** Data for this exercise **

Lemma body_parameter_is_last_payload_witness :
  is_type (location (out_ limit_param)) "body" = false.
Proof.
  destruct (buildMethodBody "https://users.roblox.com/v1/users" "post"
              [payload_param; limit_param] ∅ false) as [text|e] eqn:H;
    [|vm_compute in H; discriminate].
  apply (body_parameter_is_last_payload _ _ _ _ text H
           ltac:(repeat constructor) [] payload_param [] limit_param []
           eq_refl eq_refl).
Defined.

(** *** What a generated method receives *)




(** *** The tree of a run in which every request succeeds *)

Lemma requests_iff apis a d v :
  In (a, d, v) (requests apis) <-> In (a, d) apis /\ In v (versions d).
Proof.
  unfold requests. rewrite in_flat_map. split.
  - intros ([a' d'] & Hin & Hv). apply in_map_iff in Hv.
    destruct Hv as (v' & Heq & Hv). inversion Heq; subst. auto.
  - intros [Ha Hv]. exists (a, d). split; [assumption|].
    apply in_map_iff. eauto.
Qed.

Lemma combine_fulfilled {X Y} (f : X -> result Y) l : forall vs,
  map f l = map Ok vs ->
  (forall x y, In (x, y) (combine l vs) -> f x = Ok y)
  /\ (forall x, In x l -> exists y, In (x, y) (combine l vs)).
Proof.
  induction l as [|x l IH]; intros [|y vs] H; simpl in *;
    try discriminate.
  - split; [tauto|]. tauto.
  - inversion H as [[Hx Hrest]]. destruct (IH vs Hrest) as [H1 H2].
    split.
    + intros x' y' [Heq|Hin]; [inversion Heq; subst; assumption|auto].
    + intros x' [->|Hin]; [eauto|].
      destruct (H2 x' Hin) as [y' Hy']. eauto.
Qed.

** What needs to be done **
Every line in the data that holds "false" should be copied out.

** Response below **
  is_type (location (out_ limit_param)) "body" = false.
              [payload_param; limit_param] ∅ false) as [text|e] eqn:H;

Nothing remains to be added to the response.